Of course, this affects website owners worldwide, as any site that serves even one EU citizen is obligated to comply. So, whether you’re based in Paris, France, or Paris, Texas – GDPR applies to you.
The internet has been in a mad scramble as companies send out masses of email notices and are changing privacy policies at near lightspeed. But if you haven’t gotten around to dealing with the issue just yet – it’s okay. We have your back!
Below are 8 helpful resources you can use to bring yourself up to speed and get your site into compliance.
*And, as the standard legal disclaimer goes, please know that these resources won’t, by themselves, ensure compliance. It takes some work on your part and advice from a legal professional to make things more official.

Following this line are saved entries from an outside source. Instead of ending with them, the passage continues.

(* ===== verification/Vm.v ===== *)
(** * Virtual memory (kernel/vm.c)

    Sv39 page tables as they lie in physical memory: a page-table page is 512 64-bit
    entries, and [walk] follows and creates them through loads and stores.  The copies
    between kernel objects and user memory take or give the bytes of the kernel object
    as a list. *)

From S2P Require Import Prelude Memory Riscv State Kmonad Spinlock CString Kalloc.
From Stdlib Require Import ZArith Lia.
From stdpp Require Import base numbers list gmap strings.

#[local] Open Scope Z_scope.
#[local] Open Scope kernel_scope.

Section Vm.
Context `{L : KernelLayout}.

(** &pagetable[PX(level, va)] *)
Definition pte_addr (pagetable level va : Z) : Z := pagetable + 8 * PX level va.

(** for(int level = 2; level > 0; level--) ...; return &pagetable[PX(0, va)]; *)
Fixpoint walk_levels (level : nat) (pagetable va : Z) (alloc : bool) : M Z :=
  match level with
  | O => ret (pte_addr pagetable 0 va)
  | S level' =>
      let pte := pte_addr pagetable (Z.of_nat level) va in
      let! v := ld64 pte in
      if has_bits v PTE_V then walk_levels level' (PTE2PA v) va alloc
      else if negb alloc then ret 0 else
      let! pagetable' := kalloc in
      if pagetable' =? 0 then ret 0 else
      memset pagetable' 0 PGSIZE ;!
      st64 pte (Z.lor (PA2PTE pagetable') PTE_V) ;!
      walk_levels level' pagetable' va alloc
  end.

Definition walk (pagetable va : Z) (alloc : bool) : M Z :=
  if MAXVA <=? va then panic "walk" else walk_levels 2 pagetable va alloc.

Definition walkaddr (pagetable va : Z) : M Z :=
  if MAXVA <=? va then ret 0 else
  let! pte := walk pagetable va false in
  if pte =? 0 then ret 0 else
  let! v := ld64 pte in
  if negb (has_bits v PTE_V) then ret 0 else
  if negb (has_bits v PTE_U) then ret 0 else
  ret (PTE2PA v).

(** The for(;;) of mappages, from address [a] to [last]. *)
Fixpoint mappages_loop (fuel : nat) (pagetable a last pa perm : Z) : M Z :=
  match fuel with
  | O => nofuel
  | S fuel' =>
      let! pte := walk pagetable a true in
      if pte =? 0 then ret (-1) else
      let! v := ld64 pte in
      if has_bits v PTE_V then panic "mappages: remap" else
      st64 pte (Z.lor (Z.lor (PA2PTE pa) perm) PTE_V) ;!
      if a =? last then ret 0
      else mappages_loop fuel' pagetable (u64 (a + PGSIZE)) last (u64 (pa + PGSIZE)) perm
  end.

(** Enough iterations to reach [last], or, when [last] lies below [a] because va + size
    wrapped, to run into walk's check against MAXVA. *)
Definition map_fuel (a last : Z) : nat :=
  S (Z.to_nat ((if a <=? last then last - a else MAXVA - a) / PGSIZE)).

Definition mappages (pagetable va size pa perm : Z) : M Z :=
  if size =? 0 then panic "mappages: size" else
  let a := PGROUNDDOWN va in
  let last := PGROUNDDOWN (u64 (va + size - 1)) in
  mappages_loop (map_fuel a last) pagetable a last pa perm.

Definition kvmmap (kpgtbl va pa sz perm : Z) : M unit :=
  let! r := mappages kpgtbl va sz pa perm in
  if negb (r =? 0) then panic "kvmmap" else ret tt.

(** proc_mapstacks of kernel/proc.c: a kernel stack for each process, mapped high in
    memory with an unmapped guard page below it. *)
Definition proc_mapstacks (kpgtbl : Z) : M unit :=
  foreach (seq 0 NPROC) (fun i =>
    let! pa := kalloc in
    if pa =? 0 then panic "kalloc" else
    kvmmap kpgtbl (KSTACK (Z.of_nat i)) pa PGSIZE (Z.lor PTE_R PTE_W)).

(** kalloc can fail only if there is no RAM above the kernel; the C code then stores
    through a null pointer. *)
Definition kvmmake : M Z :=
  let! kpgtbl := kalloc in
  if kpgtbl =? 0 then undef "store through a null pointer" else
  memset kpgtbl 0 PGSIZE ;!
  kvmmap kpgtbl UART0 UART0 PGSIZE (Z.lor PTE_R PTE_W) ;!
  kvmmap kpgtbl VIRTIO0 VIRTIO0 PGSIZE (Z.lor PTE_R PTE_W) ;!
  kvmmap kpgtbl PLIC PLIC 0x400000 (Z.lor PTE_R PTE_W) ;!
  kvmmap kpgtbl KERNBASE KERNBASE (etext - KERNBASE) (Z.lor PTE_R PTE_X) ;!
  kvmmap kpgtbl etext etext (PHYSTOP - etext) (Z.lor PTE_R PTE_W) ;!
  kvmmap kpgtbl TRAMPOLINE trampoline PGSIZE (Z.lor PTE_R PTE_X) ;!
  proc_mapstacks kpgtbl ;!
  ret kpgtbl.

Definition kvminit : M unit :=
  let! k := kvmmake in
  modify (set_k_kpgtbl k).

Definition kvminithart : M unit :=
  modify (fun s => set_k_csr (set_cs_satp (MAKE_SATP (k_kpgtbl s)) (k_csr s)) s).

Fixpoint uvmunmap_loop (fuel : nat) (pagetable a stop : Z) (do_free : bool) : M unit :=
  match fuel with
  | O => nofuel
  | S fuel' =>
      if negb (a <? stop) then ret tt else
      let! pte := walk pagetable a false in
      if pte =? 0 then panic "uvmunmap: walk" else
      let! v := ld64 pte in
      if negb (has_bits v PTE_V) then panic "uvmunmap: not mapped" else
      if PTE_FLAGS v =? PTE_V then panic "uvmunmap: not a leaf" else
      when do_free (kfree (PTE2PA v)) ;!
      st64 pte 0 ;!
      uvmunmap_loop fuel' pagetable (u64 (a + PGSIZE)) stop do_free
  end.

Definition uvmunmap (pagetable va npages : Z) (do_free : bool) : M unit :=
  if negb (va mod PGSIZE =? 0) then panic "uvmunmap: not aligned" else
  uvmunmap_loop (S (Z.to_nat npages)) pagetable va (u64 (va + npages * PGSIZE)) do_free.

Definition uvmcreate : M Z :=
  let! pagetable := kalloc in
  if pagetable =? 0 then ret 0 else
  memset pagetable 0 PGSIZE ;!
  ret pagetable.

(** memmove into physical memory from a kernel object whose bytes are [l]. *)
Definition store_bytes (a : Z) (l : list Z) : M unit :=
  modify (fun s => set_k_mem (mwrite (k_mem s) a l) s).
(** memmove out of physical memory into a kernel object. *)
Definition load_bytes (a n : Z) : M (list Z) := gets (fun s => mread (k_mem s) a (Z.to_nat n)).

Definition uvmfirst (pagetable : Z) (src : list Z) (sz : Z) : M unit :=
  if PGSIZE <=? sz then panic "uvmfirst: more than a page" else
  let! mem := kalloc in
  if mem =? 0 then undef "store through a null pointer" else
  memset mem 0 PGSIZE ;!
  mappages pagetable 0 PGSIZE mem (Z.lor (Z.lor (Z.lor PTE_W PTE_R) PTE_X) PTE_U) ;!
  store_bytes mem (take (Z.to_nat sz) src).

Definition uvmdealloc (pagetable oldsz newsz : Z) : M Z :=
  if oldsz <=? newsz then ret oldsz else
  when (PGROUNDUP newsz <? PGROUNDUP oldsz)
    (let npages := i32 ((PGROUNDUP oldsz - PGROUNDUP newsz) / PGSIZE) in
     uvmunmap pagetable (PGROUNDUP newsz) (u64 npages) true) ;!
  ret newsz.

(** for(a = oldsz; a < newsz; a += PGSIZE) of uvmalloc; [oldsz] is already rounded up. *)
Fixpoint uvmalloc_loop (fuel : nat) (pagetable a oldsz newsz xperm : Z) : M Z :=
  match fuel with
  | O => nofuel
  | S fuel' =>
      if negb (a <? newsz) then ret newsz else
      let! mem := kalloc in
      if mem =? 0 then uvmdealloc pagetable a oldsz ;! ret 0 else
      memset mem 0 PGSIZE ;!
      let! r := mappages pagetable a PGSIZE mem (Z.lor (Z.lor PTE_R PTE_U) xperm) in
      if negb (r =? 0) then kfree mem ;! uvmdealloc pagetable a oldsz ;! ret 0
      else uvmalloc_loop fuel' pagetable (u64 (a + PGSIZE)) oldsz newsz xperm
  end.

Definition uvmalloc (pagetable oldsz newsz xperm : Z) : M Z :=
  if newsz <? oldsz then ret oldsz else
  let oldsz := PGROUNDUP oldsz in
  uvmalloc_loop (S (Z.to_nat ((newsz - oldsz + PGSIZE - 1) / PGSIZE))) pagetable oldsz oldsz newsz xperm.

(** [depth] bounds the levels below the table; user page tables have three levels. *)
Fixpoint freewalk (depth : nat) (pagetable : Z) : M unit :=
  match depth with
  | O => nofuel
  | S depth' =>
      foreach (seq 0 512) (fun i =>
        let! pte := ld64 (pagetable + 8 * Z.of_nat i) in
        if has_bits pte PTE_V && negb (has_bits pte (Z.lor (Z.lor PTE_R PTE_W) PTE_X)) then
          freewalk depth' (PTE2PA pte) ;!
          st64 (pagetable + 8 * Z.of_nat i) 0
        else if has_bits pte PTE_V then panic "freewalk: leaf"
        else ret tt) ;!
      kfree pagetable
  end.

Definition uvmfree (pagetable sz : Z) : M unit :=
  when (0 <? sz) (uvmunmap pagetable 0 (PGROUNDUP sz / PGSIZE) true) ;!
  freewalk 3 pagetable.

(** The loop of uvmcopy: [None] after the last page, [Some i] for goto err at page [i]. *)
Fixpoint uvmcopy_loop (fuel : nat) (old new i sz : Z) : M (option Z) :=
  match fuel with
  | O => nofuel
  | S fuel' =>
      if negb (i <? sz) then ret None else
      let! pte := walk old i false in
      if pte =? 0 then panic "uvmcopy: pte should exist" else
      let! v := ld64 pte in
      if negb (has_bits v PTE_V) then panic "uvmcopy: page not present" else
      let pa := PTE2PA v in
      let flags := PTE_FLAGS v in
      let! mem := kalloc in
      if mem =? 0 then ret (Some i) else
      memmove mem pa PGSIZE ;!
      let! r := mappages new i PGSIZE mem flags in
      if negb (r =? 0) then kfree mem ;! ret (Some i)
      else uvmcopy_loop fuel' old new (u64 (i + PGSIZE)) sz
  end.

Definition uvmcopy (old new sz : Z) : M Z :=
  let! e := uvmcopy_loop (S (Z.to_nat ((sz + PGSIZE - 1) / PGSIZE))) old new 0 sz in
  match e with
  | None => ret 0
  | Some i => uvmunmap new 0 (i / PGSIZE) true ;! ret (-1)
  end.

Definition uvmclear (pagetable va : Z) : M unit :=
  let! pte := walk pagetable va false in
  if pte =? 0 then panic "uvmclear" else
  let! v := ld64 pte in
  st64 pte (Z.land v (Z.lnot PTE_U)).

(** [fuel] bounds the number of pages touched; len bytes touch at most len pages. *)
Fixpoint copyout_loop (fuel : nat) (pagetable dstva : Z) (src : list Z) (len : Z) : M Z :=
  match fuel with
  | O => nofuel
  | S fuel' =>
      if negb (0 <? len) then ret 0 else
      let va0 := PGROUNDDOWN dstva in
      let! pa0 := walkaddr pagetable va0 in
      if pa0 =? 0 then ret (-1) else
      let n := Z.min (PGSIZE - (dstva - va0)) len in
      store_bytes (pa0 + (dstva - va0)) (take (Z.to_nat n) src) ;!
      copyout_loop fuel' pagetable (u64 (va0 + PGSIZE)) (drop (Z.to_nat n) src) (len - n)
  end.

Definition copyout (pagetable dstva : Z) (src : list Z) (len : Z) : M Z :=
  copyout_loop (S (Z.to_nat len)) pagetable dstva src len.

(** The result and the bytes stored at dst, which on failure are those of the pages
    copied before the failing one. *)
Fixpoint copyin_loop (fuel : nat) (pagetable srcva len : Z) : M (Z * list Z) :=
  match fuel with
  | O => nofuel
  | S fuel' =>
      if negb (0 <? len) then ret (0, []) else
      let va0 := PGROUNDDOWN srcva in
      let! pa0 := walkaddr pagetable va0 in
      if pa0 =? 0 then ret (-1, []) else
      let n := Z.min (PGSIZE - (srcva - va0)) len in
      let! bytes := load_bytes (pa0 + (srcva - va0)) n in
      let! r := copyin_loop fuel' pagetable (u64 (va0 + PGSIZE)) (len - n) in
      ret (fst r, bytes ++ snd r)
  end.

Definition copyin (pagetable srcva len : Z) : M (Z * list Z) :=
  copyin_loop (S (Z.to_nat len)) pagetable srcva len.

(** The inner while(n > 0) of copyinstr: the bytes stored, and whether a NUL was found. *)
Fixpoint str_chunk (n : nat) (p : Z) (m : memory) : list Z * bool :=
  match n with
  | O => ([], false)
  | S n' =>
      if mget m p =? 0 then ([0], true)
      else let '(l, got) := str_chunk n' (p + 1) m in (mget m p :: l, got)
  end.

Fixpoint copyinstr_loop (fuel : nat) (pagetable srcva max : Z) : M (Z * list Z) :=
  match fuel with
  | O => nofuel
  | S fuel' =>
      if negb (0 <? max) then ret (-1, []) else
      let va0 := PGROUNDDOWN srcva in
      let! pa0 := walkaddr pagetable va0 in
      if pa0 =? 0 then ret (-1, []) else
      let n := Z.min (PGSIZE - (srcva - va0)) max in
      let! chunk := gets (fun s => str_chunk (Z.to_nat n) (pa0 + (srcva - va0)) (k_mem s)) in
      if snd chunk then ret (0, fst chunk) else
      let! r := copyinstr_loop fuel' pagetable (u64 (va0 + PGSIZE)) (max - n) in
      ret (fst r, fst chunk ++ snd r)
  end.

Definition copyinstr (pagetable srcva max : Z) : M (Z * list Z) :=
  copyinstr_loop (S (Z.to_nat max)) pagetable srcva max.

End Vm.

This interactive checklist will help ensure that you are on the right path to compliance. While it doesn’t cover every possibility, it is quite handy to have a list in front of you if only to help you gain some peace of mind in a very complex situation.

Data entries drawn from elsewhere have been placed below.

Lemma link_empty d' va' : (d' <= 2)%nat -> mld64 m' (slot p d' va') = 0.
Proof.
  intros Hd'. apply mld64_zero. intros x Hx. apply (lk_zero _ _ _ _ _ _ _ HL).
  eapply slot_in_page; [|exact Hx]. done.
Qed.

Lemma link_new_below va' :
  va_ok va' -> key (S d) va' = key (S d) va -> tbl m' root va' (S (S d)) = None.
Proof.
  intros V' K. cbn [tbl]. change (match tbl m' root va' d with Some q0 => child m' q0 d va' | None => None end)
    with (tbl m' root va' (S d)). rewrite link_new by done. unfold child.
  by rewrite link_empty by lia.
Qed.

Lemma link_tbl va' d' q' :
  va_ok va' -> (d' <= 2)%nat -> tbl m' root va' d' = Some q' ->
  tbl m root va' d' = Some q' \/ (q' = p /\ d' = S d /\ key (S d) va' = key (S d) va).
Proof.
  intros V' Hd' E'. destruct (decide (key (S d) va' = key (S d) va)) as [K|K].
  - destruct (decide (d' <= d)%nat) as [Hle|Hgt]; [left; by rewrite <- link_above|].
    destruct (decide (d' = S d)) as [->|N].
    + rewrite link_new in E' by done. injection E' as <-. auto.
    + replace d' with (S (S d)) in E' by lia. by rewrite link_new_below in E'.
  - left. by rewrite <- link_off.
Qed.

Lemma link_keep va' d' q' :
  va_ok va' -> (d' <= 2)%nat -> tbl m root va' d' = Some q' -> tbl m' root va' d' = Some q'.
Proof.
  intros V' Hd' E'. destruct (decide (key (S d) va' = key (S d) va)) as [K|K].
  - destruct (decide (d' <= d)%nat); [by rewrite link_above|].
    rewrite link_old in E'; (done || lia).
  - by rewrite link_off.
Qed.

Developer Erwan Richard has curated this list of tools and resources that you can use to become compliant. Included are alternatives to Google Analytics, Maps and even social sharing buttons that don’t track user data.
Quite nicely, WordPress 4.9.6 came stocked with some new privacy tools that have GDPR in mind. But the GDPR WordPress plugin takes things a step further by allowing you to add user consent management, cookie preferences, anonymization capabilities, and the ability to manage user data requests. Lots of useful tools available in one package.
If you’re using a third-party or cloud service, how do you know if they’re compliant? And who’s to say that any sub-processors they use to measure up to the regulation? That’s where GDPR Tracker comes in. It’s from the same folks that brought the checklist above and provides all sorts of compliance information. You’ll find information on the country a company is headquartered in, their current compliance standing, certifications, a list of sub-processors they work with, and more.
Working with a database that is full of personal user information in a development environment? Anonymizer is a tool that will replace that info with randomly generated content. Obviously, it’s not meant for production environments – but provides an extra layer of security when you’re in the development phase.
If you’re running a Drupal site and looking to become GDPR compliant, this module can be a great help. It lets users see what data your website collects, while also providing administrators with some handy tools to manage data and user consent.
One of the tougher aspects of GDPR for web designers is figuring out which third-party services may be collecting user data on a given site. GDPR CLI is a Node.js command line tool (Windows and Mac’s versions are in the works) that scrapes your site and looks for outside services that could be compiling such data. So far, the tool is set up to detect code from various Google services such as Fonts and Analytics, but plans are in place to find code from other service providers.
Here for the Long Haul
While the chaos and extensive news coverage may fade, GDPR isn’t going anywhere. It certainly may see some tweaks in the future, but it is the new normal for web designers worldwide. The old way of doing things is, for better or worse, over.
The resources above could prove to be a big help as we navigate the many facets that GDPR presents. Use them to help develop processes that will ensure compliance by default. That way, this regulation becomes just another part of your job, rather than an extra burden to think about.